◆ TASK TO COMPLETE
Which lines in the records below include the word "whose"? Report each of them in full.
___ INPUT ___
(** Each input waits for its timer or is settled with its outcome; the new
    jobs and timers are those of the inputs; no other new promise has a
    reaction. *)
Record inputs_inv (base : nat) (ins : list input) (st : state) : Prop := {
  ii_phase : ∀ d, d ∈ ins → waiting d st ∨ done d st;
  ii_jobs : ∀ j, j ∈ jobs st → (base ≤ jsrc j)%nat →
            ∃ d, d ∈ ins ∧ jsrc j = ip d ∧ done d st ∧ j ∈ input_jobs d;
  ii_timers : ∀ t, t ∈ timers st → (base ≤ timer_target t)%nat →
              ∃ d, d ∈ ins ∧ t = input_timer d;
  ii_others : ∀ q pr, (base ≤ q)%nat → (∀ d, d ∈ ins → q ≠ ip d) →
              promises st !! q = Some pr → reactions pr = []
}.

(** The turns of the loop, seen from the inputs: a job or a timer from
    before, the timer of an input, or a job of an input. *)
Inductive turn (base abase : nat) (ins : list input) (st st' : state) : Prop :=
| turn_old_job j js :
    jobs st = j :: js → (jsrc j < base)%nat →
    touches (λ q, (q < base)%nat) (λ b, (b < abase)%nat) (set_jobs js st) st' →
    turn base abase ins st st'
| turn_old_timer t rest :
    jobs st = [] → pop_timer (timers st) = Some (t, rest) →
    (timer_target t < base)%nat →
    touches (λ q, (q < base)%nat) (λ b, (b < abase)%nat)
      (set_now (Z.max (now st) (due t)) (set_timers rest st)) st' →
    turn base abase ins st st'
| turn_input_timer d rest :
    d ∈ ins → jobs st = [] → pop_timer (timers st) = Some (input_timer d, rest) →
    waiting d st →
    promises st' = <[ip d := settled (input_outcome d)]> (promises st) →
    jobs st' = input_jobs d →
    timers st' = rest →
    aggregates st' = aggregates st →
    trace st' = (trace st ++ [Settled (ip d) (input_outcome d) (idue d)])%list →
    turn base abase ins st st'
| turn_input_timer_again d rest :
    d ∈ ins → jobs st = [] → pop_timer (timers st) = Some (input_timer d, rest) →
    done d st →
    st' = set_now (Z.max (now st) (idue d)) (set_timers rest st) →
    turn base abase ins st st'
| turn_input_job d j js :
    d ∈ ins → jobs st = j :: js → j ∈ input_jobs d → done d st →
    st' = (run_job j (set_jobs js st)).2 →
    touches (λ q, (base ≤ q)%nat ∧ ∀ d', d' ∈ ins → q ≠ ip d') (hcell (jhandler j))
      (set_jobs js st) st' →
    jobs st' = js →
    turn base abase ins st st'.

(** ** Calls of [fetchData] with all three arguments given *)

Record request := { api : string; latency : Z; failing : bool }.
(** [Keyspace.keyspace_id_to_shard_index_for_db_type] *)
Definition keyspace_id_to_shard_index_for_db_type (self : Keyspace)
    (keyspace_id : Z) (db_type : string) : result nat :=
  pkid ← pack_keyspace_id keyspace_id;
  let shard_max_keys_local := get_shard_max_keys self db_type in
  match shard_max_keys_local with
  | [] => Raise (not_range_sharded self)
  | _ :: _ => return_shard_index (scan pkid (enumerate shard_max_keys_local) None)
  end.

(** [Keyspace.keyspace_id_to_shard_index] *)
Definition keyspace_id_to_shard_index (self : Keyspace) (keyspace_id : Z) : result nat :=
  pkid ← pack_keyspace_id keyspace_id;
  match shard_max_keys self with
  | None | Some [] => Raise (not_range_sharded self)
  | Some (m :: ms) => return_shard_index (scan pkid (enumerate (m :: ms)) None)
  end.

(** ** [read_keyspace] *)

Definition invalid_empty_keyspace (keyspace_name : string) : exn :=
  Exn OperationalError [ArgStr "invalid empty keyspace"; ArgStr keyspace_name].

Definition invalid_keyspace (keyspace_name : string) (cause : exn) : exn :=
  Exn OperationalError [ArgStr "invalid keyspace"; ArgStr keyspace_name; ArgExn cause].

(** The topology client: [get_srv_keyspace(cell, keyspace_name)] returns
    [None] or a dict, or raises. *)
Definition topo_client_t : Type := string → string → result (option SrvKeyspace).
(** An encoder that accepts everything and writes one byte per input byte. *)
Definition echo_encoder (o n : list byte) (m : Z) : Z * list byte := (0, o ++ n).
Definition failing_encoder (o n : list byte) (m : Z) : Z * list byte := (1, o).

(** A small file system: two good files, one whose fstat fails, one whose
    mmap and close fail, one whose close fails after a successful mmap, one
    of 4 GiB, and nothing else. *)
Definition files1 (path : string) : File :=
  if String.eqb path "old" then good_file [x41; x42; x43]
  else if String.eqb path "new" then good_file [x41; x42; x58; x59]
  else if String.eqb path "nostat" then mkFile true None None true
  else if String.eqb path "nomap" then mkFile true (Some 8) None false
  else if String.eqb path "noclose" then mkFile true (Some 2) (Some [x41; x42]) false
  else if String.eqb path "huge" then mkFile true (Some (2 ^ 32)) None true
  else missing_file.

Definition world64 : World := world_of_files SIZE_MAX_64 files1 echo_encoder.
Definition world32 : World := world_of_files SIZE_MAX_32 files1 echo_encoder.
Definition world64_failing : World :=
  world_of_files SIZE_MAX_64 files1 failing_encoder.

(** A Java heap with two arrays. *)
Definition two_arrays : State :=
  mkState ∅ ∅ 0 (<[1%positive := [x41; x42; x43]]> (<[2%positive := [x41; x58]]> ∅)) [].

(** The same file system with one more file, whose mmap fails and whose
    close succeeds. *)
Definition files2 (path : string) : File :=
  if String.eqb path "nomap_closed" then mkFile true (Some 8) None true
  else files1 path.

Definition world64_more : World := world_of_files SIZE_MAX_64 files2 echo_encoder.

(** An encoder in the manner of an uncompressed patch writer: it accepts
    everything and writes [header] bytes followed by the new bytes. *)
Definition storing_encoder (header : Z) (o n : list byte) (m : Z) : Z * list byte :=
  (0, replicate (Z.to_nat header) x00 ++ n).

Definition world64_storing (header : Z) : World :=
  world_of_files SIZE_MAX_64 files1 (storing_encoder header).

(** A Java heap with an empty array and an array of 2^31 - 16 bytes. *)
Definition large_array : State :=
  mkState ∅ ∅ 0
    (<[2%positive := replicate (Z.to_nat (2 ^ 31 - 16)) x00]> (<[1%positive := []]> ∅))
    [].

(** ** Observations on traces *)

(** What a run from [s] to [s'] added to the trace. *)
Definition events_since (s s' : State) : list Event :=
  drop (length (st_trace s)) (st_trace s').

Definition opened_of (e : Event) : option string :=
  match e with EvOpen path _ => Some path | _ => None end.
Definition closed_of (e : Event) : option nat :=
  match e with EvClose fd _ => Some fd | _ => None end.
Definition mapped_of (e : Event) : option nat :=
  match e with EvMmap fd _ _ => Some fd | _ => None end.
Definition unmapped_of (e : Event) : option (positive * Z) :=
  match e with EvMunmap p len => Some (p, len) | _ => None end.
Definition encoder_call_of (e : Event) : option Z :=
  match e with EvBsdiff _ _ min_length _ => Some min_length | _ => None end.

(** The paths open was called on, the descriptors close and mmap were
    called on, the regions munmap was called on and the minimum match
    lengths the encoder was called with, each oldest first. *)
Definition opens (t : list Event) : list string := omap opened_of t.
Definition closes (t : list Event) : list nat := omap closed_of t.
Definition mmaps (t : list Event) : list nat := omap mapped_of t.
Definition munmaps (t : list Event) : list (positive * Z) := omap unmapped_of t.
Definition encoder_calls (t : list Event) : list Z := omap encoder_call_of t.

(** What an acquisition hands to the caller for release. *)
Definition released (r : option positive * Z) : list (positive * Z) :=
  match r.1 with
  | Some p => [(p, r.2)]
  | None => []
  end.

Definition unmap_event (x : positive * Z) : Event := EvMunmap x.1 x.2.

(** What GeneratePatch logs after the encoder returned [rc]. *)
Definition failure_events (rc : Z) : list Event :=
  if decide (rc ≠ 0)
  then [EvThrowNew AlgorithmFailure "BsDiff has failed during generation."]
  else [].

(** The contents of a Java byte array. *)
Definition array_bytes (s : State) (arr : positive) : list byte :=
  default [] (st_jheap s !! arr).

(** The message of an error ends with the name of the file. *)
Definition names_file (filename : string) (e : Event) : Prop :=
  match e with
  | EvThrowNew _ msg => ∃ prefix, msg = (prefix ++ filename)%string
  | _ => True
  end.

(** The errors one call of MapFile can raise when it fails. *)
Definition MapFile_failures : list (list Phase) :=
  [[Open]; [Stat]; [SizeCheck]; [Map]; [Close; Map]; [Close]].

(** * Properties *)

Lemma events_since_app s s' evs :
  st_trace s' = st_trace s ++ evs → events_since s s' = evs.
Proof. unfold events_since. intros ->. by rewrite drop_app_length. Qed.

Ltac unfold_prims :=
  unfold sys_open, sys_fstat, sys_mmap, sys_close, sys_munmap, ThrowNew, log,
    when, skip, mbind, M_bind, mret, M_ret in *.

Lemma fresh_fd_released (fds : gset nat) :
  ({[fresh fds]} ∪ fds) ∖ {[fresh fds]} = fds.
Proof. pose proof (is_fresh fds). set_solver. Qed.

Lemma fresh_region_free (mem : gmap positive Region) :
  mem !! fresh (dom mem) = None.
Proof. apply not_elem_of_dom, is_fresh. Qed.
(** [bufferToFloat32] reads back what [float32ToBuffer] wrote: four bytes
    per element, each in [0, 256), decoded to the same 32-bit patterns, also
    when up to three stray bytes follow. *)
Theorem blob_roundtrip (arr : list Z) :
  Forall (fun w => (0 <= w < 2 ^ 32)%Z) arr ->
  List.length (float32ToBuffer arr) = (4 * List.length arr)%nat /\
  Forall (fun b => (0 <= b < 256)%Z) (float32ToBuffer arr) /\
  bufferToFloat32 (float32ToBuffer arr) = arr /\
  (forall extra, (List.length extra < 4)%nat ->
     bufferToFloat32 (float32ToBuffer arr ++ extra) = arr).
Proof.
  intros H.
  assert (Hx : forall extra, (List.length extra < 4)%nat ->
             bufferToFloat32 (float32ToBuffer arr ++ extra) = arr).
  { intros extra He. unfold bufferToFloat32.
    rewrite length_app, float32ToBuffer_length.
    replace ((4 * List.length arr + List.length extra) / 4)%nat with (List.length arr).
    - now apply read_words_roundtrip.
    - apply (Nat.div_unique _ 4 _ (List.length extra)); lia. }
  split; [apply float32ToBuffer_length|]. split; [|split; [|exact Hx]].
  - clear H Hx. induction arr as [|w arr IH]; [constructor|].
    cbn [float32ToBuffer flat_map]. fold (float32ToBuffer arr).
    apply Forall_app. split; [|exact IH].
    unfold word_bytes. change 255%Z with (Z.ones 8).
    repeat apply Forall_cons; try apply Forall_nil;
      rewrite Z.land_ones by lia; apply Z.mod_pos_bound; lia.
  - rewrite <- (app_nil_r (float32ToBuffer arr)). apply Hx. cbn. lia.
Qed.

(** ** cosineSimilarity: vectors of different lengths *)

Lemma fmul_nan_r x : fmul x S754_nan = S754_nan.
Proof. destruct x; reflexivity. Qed.
Lemma fadd_nan_r x : fadd x S754_nan = S754_nan.
Proof. destruct x; reflexivity. Qed.
Lemma fadd_nan_l x : fadd S754_nan x = S754_nan.
Proof. destruct x; reflexivity. Qed.

Lemma cos_loop_nan (a b : vec) i nA :
  exists nA', cos_loop a b i S754_nan nA S754_nan = (S754_nan, nA', S754_nan).
Proof.
  revert i nA. induction a as [|ai a IH]; intros i nA; cbn [cos_loop]; [eauto|].
  rewrite !fadd_nan_l.
  apply IH.
Qed.

Lemma cos_loop_short (a b : vec) i dot nA nB :
  (i <= List.length b)%nat -> (List.length b < i + List.length a)%nat ->
  exists nA', cos_loop a b i dot nA nB = (S754_nan, nA', S754_nan).
Proof.
  revert i dot nA nB.
  induction a as [|ai a IH]; intros i dot nA nB H0 H; cbn [cos_loop List.length] in *; [lia|].
  destruct (Nat.lt_ge_cases i (List.length b)) as [Hi|Hi].
  - apply IH; lia.
  - rewrite (nth_overflow b S754_nan Hi), !fmul_nan_r, !fadd_nan_r.
    apply cos_loop_nan.
Qed.

(** When [b] is shorter than [a], [cosineSimilarity a b] is NaN, whatever
    the values: [b[i]] past its end is [undefined]. *)
Theorem cosineSimilarity_short_nan (a b : vec) :
  (List.length b < List.length a)%nat -> cosineSimilarity a b = S754_nan.
Proof.
  intros H. unfold cosineSimilarity.
  destruct (cos_loop_short a b 0 fzero fzero fzero ltac:(lia) H) as (nA & ->).
  unfold fsqrt at 2. simpl SFsqrt. rewrite fmul_nan_r. reflexivity.
Qed.

Lemma cos_loop_firstn (a b : vec) i m dot nA nB :
  (i + List.length a <= m)%nat ->
  cos_loop a (firstn m b) i dot nA nB = cos_loop a b i dot nA nB.
Proof.
  revert i dot nA nB.
  induction a as [|ai a IH]; intros i dot nA nB H; cbn [cos_loop List.length] in *; [reflexivity|].
  assert (E : nth i (firstn m b) S754_nan = nth i b S754_nan).
  { destruct (Nat.lt_ge_cases i (List.length b)) as [Hi|Hi].
    - rewrite <- (firstn_skipn m b) at 2. rewrite app_nth1; [reflexivity|].
      rewrite length_firstn. lia.
    - rewrite !nth_overflow; [reflexivity|exact Hi|]. rewrite length_firstn. lia. }
  rewrite E. apply IH. lia.
Qed.

(** Only the first [a.length] components of [b] are read. *)
Theorem cosineSimilarity_prefix (a b : vec) :
  cosineSimilarity a b = cosineSimilarity a (firstn (List.length a) b).
Proof.
  unfold cosineSimilarity. rewrite cos_loop_firstn by lia. reflexivity.
Qed.

(** ** C1: the wildcard scope in store *)

(** C1 (code bug).  [store] has no wildcard check: [normaliseScope] keeps
    ["*"] and [store] treats it as an ordinary scope name.  A store with
    scope ["*"] never fails with an invalid-input error; once the embedding
    succeeds it fails only when no row matches the key and the id is taken,
    and it succeeds whenever the id is new.  A successful call returns the
    entry of a row of the new table whose scope is the literal string ["*"],
    holding the stored content and embedding, with [updated_at = now]. *)
Theorem store_wildcard_inserts_star_row embed st entry now :
  (forall st', store embed st (Some "*"%string) entry now <> (st', Err InvalidInput)) /\
  (forall v, embed entry.(new_content) = Some v ->
    (~ In entry.(new_id) (map id st) ->
       exists st' e, store embed st (Some "*"%string) entry now = (st', Ok e)) /\
    (forall st' e, store embed st (Some "*"%string) entry now = (st', Ok e) ->
       exists r, In r st' /\ r.(scope) = "*"%string /\ e = rowToEntry r /\
         r.(content) = entry.(new_content) /\ r.(embedding) = Some v /\
         r.(updated_at) = now)).
Proof.
  destruct (store_cases embed st (Some "*"%string) entry now)
    as [(E & Hs)|[(v & k & ex & E & K & F & Hs)|(v & E & K & [(X & Hs)|(X & Hs)])]];
    cbn [normaliseScope] in *; rewrite Hs.
  - split; [intros st' Eq; injection Eq as _ Eq; discriminate|].
    intros v Hv. congruence.
  - split; [intros st' Eq; discriminate|].
    intros v' Hv'. rewrite E in Hv'. injection Hv' as <-.
    split; [intros _; eauto|].
    intros st' e Eq. injection Eq as <- <-.
    apply find_some in F as (Hex & Pex).
    apply andb_true_iff in Pex as [Sex _]. apply String.eqb_eq in Sex.
    exists (updated_row ex k entry v now).
    split; [apply in_map_iff; exists ex; now rewrite String.eqb_refl|].
    repeat split; auto.
  - split; [intros st' Eq; injection Eq as _ Eq; discriminate|].
    intros v' Hv'. rewrite E in Hv'. injection Hv' as <-.
    split; [|intros st' e Eq; discriminate].
    intros Hid. exfalso. apply Hid.
    apply existsb_exists in X as (r & Hr & Er). apply String.eqb_eq in Er.
    rewrite <- Er. now apply in_map.
  - split; [intros st' Eq; discriminate|].
    intros v' Hv'. rewrite E in Hv'. injection Hv' as <-.
    split; [intros _; eauto|].
    intros st' e Eq. injection Eq as <- <-.
    eexists. split; [apply in_or_app; right; now left|].
    repeat split.
Qed.

End Proofs.

(* ================================================================== *)
(** * Witnesses *)

(** The tags of the sample inputs are ASCII, on which JS [toLowerCase]
    is [lower]. *)
#[local] Instance ascii_toLowerCase : ToLowerCase := lower.

(* ------------------------------------------------------------------ *)
(** ** Witnesses: the theorems applied at concrete inputs *)

Lemma retrieve_memories_ranked_top_k_witness :
  retrieve_memories Sample.embed_one Sample.table "q" None [] (Some 1%Z)
    = Ok [rowToEntry Sample.newer] /\
  exists queryVec lim top rest,
    Sample.embed_one "q"%string = Some queryVec /\
    (1 <= lim <= 100)%Z /\ (Some 1%Z = None -> lim = 20%Z) /\
    top = ranked queryVec Sample.table None [] lim /\
    [rowToEntry Sample.newer] = map (fun s => rowToEntry (fst s)) top /\
    Permutation (score_rows queryVec [] (fetch None Sample.table)) (top ++ rest) /\
    List.length top =
      Nat.min (Z.to_nat lim) (List.length (score_rows queryVec [] (fetch None Sample.table))) /\
    (forall i j s1 s2, nth_error top i = Some s1 -> nth_error top j = Some s2 ->
       snd s2 < snd s1 -> (i < j)%nat) /\
    (forall s1 s2, In s1 top -> In s2 rest -> snd s2 <= snd s1).
Proof.
  split; [vm_compute; reflexivity|].
  apply (retrieve_memories_ranked_top_k Sample.embed_one Sample.table "q" None []
           (Some 1%Z)).
  vm_compute; reflexivity.
Defined.

Lemma sample_table_ids_distinct : NoDup (map id Sample.table).
Proof.
  vm_compute. repeat constructor; simpl; intuition discriminate.
Qed.

Lemma scope_isolation_and_resolution_witness :
  NoDup (map id Sample.table) /\
  ~ In (rowToEntry Sample.legacy) (list_ Sample.table None []) /\
  In (rowToEntry Sample.legacy) (list_ Sample.table (Some "*"%string) []).
Proof.
  split; [exact sample_table_ids_distinct|].
  destruct (scope_isolation_and_resolution Sample.embed_one Sample.table
              sample_table_ids_distinct) as (Hiso & Hwild & _).
  split.
  - apply (Hiso Sample.legacy None [] "q"%string None []);
      [simpl; auto|reflexivity|discriminate].
  - apply (Hwild Sample.legacy "q"%string 0%Z [] [fone]). simpl; auto.
Defined.

Lemma legacy_rows_listed_never_retrieved_witness :
  NoDup (map id Sample.table) /\ In Sample.legacy Sample.table /\
  Sample.legacy.(embedding) = None /\
  In (rowToEntry Sample.legacy) (list_ Sample.table (Some "app"%string) []) /\
  (forall out, retrieve Sample.embed_one Sample.table (Some "app"%string) "q" [] None
                 = Ok out -> ~ In (rowToEntry Sample.legacy) out).
Proof.
  assert (Hin : In Sample.legacy Sample.table) by (simpl; auto).
  destruct (legacy_rows_listed_never_retrieved Sample.embed_one Sample.table
              Sample.legacy sample_table_ids_distinct Hin eq_refl) as [Hret Hlist].
  split; [exact sample_table_ids_distinct|]. split; [exact Hin|].
  split; [reflexivity|]. split.
  - apply Hlist; [right; reflexivity|reflexivity].
  - intros out. apply Hret.
Defined.

Lemma store_upserts_in_place_witness :
  NoDup (map id Sample.keyed_table) /\
  filter (fun r => String.eqb r.(scope) (normaliseScope (Some "app"%string))
                   && key_matches r.(key) "validation-lib") Sample.keyed_table
    = [Sample.keyed] /\
  exists st' e,
    store Sample.embed_one Sample.keyed_table (Some "app"%string) Sample.update
      "2026-01-05T00:00:00.000Z" = (st', Ok e) /\
    List.length st' = List.length Sample.keyed_table.
Proof.
  assert (ND : NoDup (map id Sample.keyed_table))
    by (vm_compute; repeat constructor; simpl; intuition discriminate).
  assert (Hf : filter (fun r => String.eqb r.(scope) (normaliseScope (Some "app"%string))
                   && key_matches r.(key) "validation-lib") Sample.keyed_table
               = [Sample.keyed]) by (vm_compute; reflexivity).
  split; [exact ND|]. split; [exact Hf|].
  destruct (store_upserts_in_place Sample.embed_one Sample.keyed_table
              (Some "app"%string) Sample.update "2026-01-05T00:00:00.000Z"
              "validation-lib" Sample.keyed [fone] ND eq_refl
              ltac:(discriminate) eq_refl Hf)
    as (st' & e & Hs & Hl & _).
  exists st', e. auto.
Defined.

Lemma store_wildcard_inserts_star_row_witness :
  Sample.embed_one Sample.note.(new_content) = Some [fone] /\
  ~ In Sample.note.(new_id) (map id Sample.keyed_table) /\
  exists st' e r,
    store Sample.embed_one Sample.keyed_table (Some "*"%string) Sample.note "t"
      = (st', Ok e) /\
    In r st' /\ r.(scope) = "*"%string /\ e = rowToEntry r.
Proof.
  destruct (proj2 (store_wildcard_inserts_star_row Sample.embed_one
                     Sample.keyed_table Sample.note "t") [fone] eq_refl)
    as [Hok Hrow].
  assert (Hid : ~ In Sample.note.(new_id) (map id Sample.keyed_table))
    by (vm_compute; intuition discriminate).
  split; [reflexivity|]. split; [exact Hid|].
  destruct (Hok Hid) as (st' & e & Hs).
  destruct (Hrow st' e Hs) as (r & Hr & Sr & Er & _).
  exists st', e, r. auto.
Defined.

Lemma renameProject_reserved_names_ordinary_witness :
  (In "app"%string ["*"; "global"]%string \/ In "*"%string ["*"; "global"]%string) /\
  renameProject Sample.table "app" "*" =
    (map (move_scope "app" "*") Sample.table, Ok true) /\
  map (move_scope "app" "*") Sample.table <> Sample.table.
Proof.
  assert (Hr : In "app"%string ["*"; "global"]%string \/
               In "*"%string ["*"; "global"]%string) by (right; left; reflexivity).
  destruct (renameProject_reserved_names_ordinary Sample.table "app" "*" Hr)
    as (_ & _ & H3).
  destruct (H3 ltac:(vm_compute; discriminate) ltac:(vm_compute; reflexivity))
    as (Hm & _ & _ & Hne).
  auto.
Defined.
___
◆ SOLVED PROBLEM
(** A small file system: two good files, one whose fstat fails, one whose
    mmap and close fail, one whose close fails after a successful mmap, one
(** The same file system with one more file, whose mmap fails and whose
    entry of a row of the new table whose scope is the literal string ["*"],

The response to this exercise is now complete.